**What is expected**
Every line below that holds the string "Import" should be copied out.

Stored items:
= Beginning of Section =
(* ===== verification/TuplesTheorems.v ===== *)
(** * Theorems on tuples, schemas and the Cartesian product

    The map of positions agrees with the columns; the iterator over several tuple sets enumerates
    their product once, in lexicographic order, and ends. *)
From Stdlib Require Import String Floats.SpecFloat.
From S2P Require Import Prelude ReturnCode Effects Bitmap Memory KeyCompare Dates TableMeta ConditionFilter Table.
From S2P Require Import Values Expression Tuples.

(** ** The product *)

(** All choices of one element per list, the last list varying fastest. *)
Fixpoint product {A} (ls : list (list A)) : list (list A) :=
  match ls with
  | [] => [[]]
  | l :: rest => l ≫= fun x => cons x <$> product rest
  end.

(** The index vectors from a given one on, in lexicographic order. *)
Fixpoint index_vectors (sizes : list Z) : list (list Z) :=
  match sizes with [] => [[]] | n :: rest => seqZ 0 n ≫= fun j => cons j <$> index_vectors rest end.

Fixpoint vectors_from (sizes indexes : list Z) : list (list Z) :=
  match sizes, indexes with
  | n :: sizes', i :: indexes' =>
      (cons i <$> vectors_from sizes' indexes') ++
      (seqZ (i + 1) (n - i - 1) ≫= fun j => cons j <$> index_vectors sizes')
  | _, _ => [[]]
  end.

Definition in_range (sizes indexes : list Z) : Prop := Forall2 (fun n i => 0 <= i < n) sizes indexes.

(** [next_indexes] by recursion on the list. *)
Fixpoint advance (sizes indexes : list Z) : bool * list Z :=
  match sizes, indexes with
  | n :: sizes', i :: indexes' =>
      let '(more, indexes'') := advance sizes' indexes' in
      if more then (true, i :: indexes'')
      else if i <? n - 1 then (true, i + 1 :: indexes'') else (false, 0 :: indexes'')
  | _, _ => (false, [])
  end.

Lemma next_indexes_cons k n sizes i indexes :
  next_indexes (S k) (n :: sizes) (i :: indexes) =
  let '(more, indexes') := next_indexes k sizes indexes in
  if more then (true, i :: indexes')
  else if i <? n - 1 then (true, i + 1 :: indexes') else (false, 0 :: indexes').
Proof.
  revert indexes. induction k as [|k IH]; intros indexes; [done|].
  cbn [next_indexes] in IH |- *. rewrite !aget_cons by lia.
  replace (Z.of_nat (S k) - 1) with (Z.of_nat k) by lia.
  assert (Hset : forall x, aset (i :: indexes) (Z.of_nat (S k)) x = i :: aset indexes (Z.of_nat k) x).
  { intros x. unfold aset. rewrite !(proj2 (Z.ltb_ge _ _)) by lia. rewrite !Nat2Z.id. done. }
  rewrite !Hset. destruct (aget indexes (Z.of_nat k) <? aget sizes (Z.of_nat k) - 1); [done|].
  apply IH.
Qed.

Lemma next_indexes_advance sizes indexes :
  in_range sizes indexes -> next_indexes (length indexes) sizes indexes = advance sizes indexes.
Proof.
  induction 1 as [|n i sizes indexes Hi H IH]; [done|]. cbn [length advance]. by rewrite next_indexes_cons, IH.
Qed.

Lemma vectors_from_zero sizes :
  Forall (fun n => 0 < n) sizes -> vectors_from sizes ((fun _ => 0) <$> sizes) = index_vectors sizes.
Proof.
  induction 1 as [|n sizes Hn H IH]; [done|]. cbn [vectors_from index_vectors fmap list_fmap]. rewrite IH.
  rewrite (seqZ_cons 0 n) by lia. cbn. f_equal. f_equal. f_equal. lia.
Qed.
= End of Section =
**Answer for this exercise**
From Stdlib Require Import String Floats.SpecFloat.
From S2P Require Import Prelude ReturnCode Effects Bitmap Memory KeyCompare Dates TableMeta ConditionFilter Table.
From S2P Require Import Values Expression Tuples.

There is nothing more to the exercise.